Mais alors, dans ce cycle d’une affligeante banalité, où ai-je bien pu pêcher ce fond de cynisme digne des pires ordures de l’espèce humaine ? C’est à douter des préceptes de (je cite) « l’inné et l’acquis ». Oui ma bonne dame, j’ai bien de manière innée l’envie d’étriper l’être humain, et j’ai bel et bien acquis quelque part diverses explications à cette tendance meurtrière. Le psychiatre, en tout cas le praticien s’essayant à désamorcer mes tempéraments, armé de sa toute puissante science de l’esprit, serait bien en peine face à la grenade dégoupillée que je suis. Tiens le mou du ciboulot, remballe moi donc tes théories fumeuses d’Œdipe ou de je ne sais pas qui : je ne fantasme pas sur ma mère, pas plus que je n’éprouve une quelconque jouissance à envisager un bain de sang. Non, c’est juste un calcul simple : moins il y aura de cons dans mon entourage, mieux je me porterai. Mieux encore, j’améliorerai la condition de fossoyeur, et ma façon de faire sera bénéfique pour l’écosystème.

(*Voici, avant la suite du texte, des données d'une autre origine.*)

(** The digits of a left shift. *)
Lemma lshift_digits s out val x u n R : val ≠ out → s !! val = Some x → repr x u → u ≠ 0 → 0 < n →
  let m := bits (Z.abs u) - 1 + n in
  length R = S (Z.to_nat (m / 31)) → take (Z.to_nat (m / 31)) R = replicate (Z.to_nat (m / 31)) 0 →
  ∃ ds, (if n mod 31 =? 0 then
      for_loop (length (digits x)) 0 (λ i (_ : unit), d ← rd_digit val i; wr_digit out (i + n / 31) d) tt
    else
      shift_in ← for_loop (length (digits x)) 0 (lshift_body out val (n / 31) (n mod 31)) 0;
      if negb (shift_in =? 0) then wr_digit out (Z.of_nat (length (digits x)) + n / 31) shift_in else mret tt) (<[out := pos R]> s) =
    Done (tt, <[out := pos ds]> s) ∧ digits_ok ds ∧ length ds = S (Z.to_nat (m / 31)) ∧ eval ds = Z.abs u * 2 ^ n.
Proof.
  intros Hne Hv Hx Hu Hn m LR HzR. destruct (repr_digits _ _ Hx) as (Dx & Nx & Ex). destruct (bits_bounds (Z.abs u) ltac:(lia)) as (Hb0 & Hb1 & Hb2).
  set (N := Z.to_nat (m / 31)) in *. assert (HN : Z.of_nat N = m / 31) by (unfold N; rewrite Z2Nat.id; [done|apply Z.div_pos; lia]).
  set (c := Z.to_nat (n / 31)). assert (Hc : Z.of_nat c = n / 31) by (unfold c; rewrite Z2Nat.id; [done|apply Z.div_pos; lia]). rewrite <-Hc.
  set (w := length (digits x)). pose proof (Z.div_mod n 31 ltac:(done)) as Hdn. pose proof (Z.mod_pos_bound n 31 ltac:(done)) as Hon. set (o := n mod 31) in *.
  pose proof (Z.div_mod m 31 ltac:(done)) as Hdm. pose proof (Z.mod_pos_bound m 31 ltac:(done)) as Hom.
  pose proof (width_bits x u Hx Hu) as Hw. fold w in Hw.
  assert (Hn2 : 2 ^ n = BASE ^ Z.of_nat c * 2 ^ o) by (rewrite <-Z.pow_mul_r, <-Z.pow_add_r by lia; f_equal; lia).
  assert (Hz : take c R = replicate c 0).
  { replace c with (c `min` N)%nat by lia. by rewrite <-take_take, HzR, take_replicate. }
  assert (HNc : N = (c + w)%nat ∨ S N = (c + w)%nat) by lia.
  destruct (Z.eqb_spec o 0) as [Eo|Eo].
  - rewrite (lshift_copy s out val x R c w Hne Hv ltac:(done) ltac:(lia) Hz). rewrite drop_ge, app_nil_r, take_ge by lia. eexists. split; [done|]. split_and!.
    + apply digits_ok_app. split; [by apply digits_ok_zeros|done].
    + rewrite length_app, length_replicate. fold w. lia.
    + rewrite eval_app, eval_zeros, length_replicate, Ex, Hn2, Eo. lia.
  - destruct (lshift_loop s out val x R c o w Hne Hv Dx ltac:(lia) ltac:(lia) ltac:(lia) Hz) as (sh & ds & E & Hl & Hd & Hsh & He). st_step E.
    rewrite take_ge, Ex in He by done. pose proof (eval_bound BASE BASE_gt ds Hd) as B. rewrite Hl in B. set (P := BASE ^ Z.of_nat w) in *.
    assert (HP : P * BASE ^ Z.of_nat c = 2 ^ (31 * Z.of_nat (c + w))) by (unfold P; rewrite <-!Z.pow_mul_r, <-Z.pow_add_r by lia; f_equal; lia).
    assert (H2m : 2 ^ m ≤ Z.abs u * 2 ^ n < 2 ^ (m + 1)).
    { unfold m. replace (bits (Z.abs u) - 1 + n + 1) with (bits (Z.abs u) + n) by lia. rewrite !Z.pow_add_r by lia. assert (0 < 2 ^ n) by (apply Z.pow_pos_nonneg; lia). nia. }
    rewrite Hn2 in H2m. set (C := BASE ^ Z.of_nat c) in *. assert (HC : 0 < C) by (unfold C; apply Z.pow_pos_nonneg; lia).
    assert (HP0 : 0 < P) by (unfold P; apply Z.pow_pos_nonneg; lia). destruct HNc as [EN|EN].
    + assert (P ≤ 2 ^ o * Z.abs u).
      { assert (2 ^ (31 * Z.of_nat (c + w)) ≤ 2 ^ m) by (apply Z.pow_le_mono_r; lia). nia. }
      destruct (Z.eqb_spec sh 0) as [E0|E0]; [rewrite E0 in He; lia|]. cbn [negb]. replace (Z.of_nat w + Z.of_nat c) with (Z.of_nat (c + w)) by lia.
      rewrite wr_pos by (rewrite !length_app, length_replicate, length_drop; lia).
      assert (Eds : <[(c + w)%nat := sh]> (replicate c 0 ++ ds ++ drop (c + w) R) = replicate c 0 ++ ds ++ [sh]).
      { rewrite insert_app_r_alt by (rewrite length_replicate; lia). rewrite length_replicate. f_equal. rewrite insert_app_r_alt by lia.
        replace (c + w - c - length ds)%nat with O by lia. f_equal. destruct (lookup_lt_is_Some_2 R (c + w) ltac:(lia)) as [e He']. rewrite (drop_S _ _ _ He'), drop_ge by lia. done. }
      rewrite Eds. eexists. split; [done|]. split_and!.
      * repeat (apply digits_ok_app; split); [by apply digits_ok_zeros|done|]. constructor; [|done]. assert (2 ^ o < BASE) by (apply Z.pow_lt_mono_r; lia). lia.
      * rewrite !length_app, length_replicate. simpl. lia.
      * rewrite eval_app, eval_zeros, length_replicate, (eval_snoc BASE), Hl, Hn2. fold C P. nia.
    + assert (2 ^ o * Z.abs u < P).
      { assert (2 ^ (m + 1) ≤ 2 ^ (31 * Z.of_nat (c + w))) by (apply Z.pow_le_mono_r; lia). nia. }
      assert (sh = 0) as -> by nia. cbn [negb Z.eqb]. rewrite drop_ge, app_nil_r by lia. eexists. split; [done|]. split_and!.
      * apply digits_ok_app. split; [by apply digits_ok_zeros|done].
      * rewrite length_app, length_replicate. lia.
      * rewrite eval_app, eval_zeros, length_replicate, Hn2. fold C. nia.
Qed.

Moins d’humains, moins de pollution.

Ne tiquez pas, je n’ai donc pas eu de formation intellectuelle pour faire de moi l’ordure malséante qui vous pollue le paysage à longueur de journées, pas plus que l’on pourrait prétendre à blâmer mes géniteurs sur cet aspect. Au contraire même, je le crois que trop modérés pour aller espérer que je devienne cet acariâtre aigri que je suis devenu. A vrai dire, je suis même intimement convaincu que ma non formation académique concernant l’écriture a permis, justement, l’émergence de mon mode de pensée. Si j’avais bouffé du Stendhal, Nietzsche, et autres penseurs sous la tutelle d’un professeur bien pensant et gavé d’idées gauchistes, je me serais sûrement tenu à une ligne de conduite sans débordements et sans tache. Malheureusement, j’ai choisi d’aller chercher la connaissance là où elle se trouvait, mais de manière solitaire et sans assistance. Le Gérard d’Aboville littéraire, en quelque sorte. Alors, mélanger des écrits d’une droite fleurant bon le nationalisme avec des ouvrages sur le gauchisme révolutionnaire, en saupoudrant le tout d’une analyse personnelle très orientée et emportée, ça vous donne moi.

Je me suis souvent penché sur les autres, notamment pour clouer leurs cercueils en gloussant de plaisir. J’ai même suggéré qu’on leste les dites boîtes pour garantir qu’elles restassent bien au fond d’un océan lointain, de sorte à éviter tout culte des abrutis que je désirais enterrer en toute discrétion. Et là, en me penchant sur ma propre tombe, je me rends compte qu’à défaut d’avoir une foule larmoyante déposant des fleurs sur mon marbre, je vais sûrement avoir quelques admirateurs qui vont cracher dessus en vomissant des insultes diverses et variées. J’espère honnêtement survivre à ceux que j’ai fustigés, de sorte à ce qu’ils ne profanent pas mon monument… ou alors, plus drôle, je vais me faire incinérer pour que je puisse faire progresser l’avancée des orties sur leurs monuments à eux. Salaud ? Juste pragmatique : on ne s’approche des orties que pour y aller chercher le ballon des mioches, ou pour en faucher la verdeur et s’en débarrasser au plus vite. Il y a bien des cinglés qui en font de la salade ou des tisanes… mais passons.

Où est cette belle humanité dont je suis supposé être doté ? J’ai beau me faire les poches, m’ouvrir la brioche au scalpel, elle semble bien planquée. A moins que ce soit cette tumeur résiduelle qui s’agrippe perpétuellement à mon âme, avec le malin plaisir de la pressurer à chaque fois que j’y attends de moins. Foutue conscience, toujours à me battre les tympans avec du « Tu ne devrais pas dire ça, ce n’est pas bien ». Ta gueule ! Si je le pense, je le dis. Alors quoi ? Je suis malsain ? Oui ! Un sale con parfois ? Encore oui ! Et alors ? Des gens pour me dire le contraire ? Ca fait de moi un humain je crois.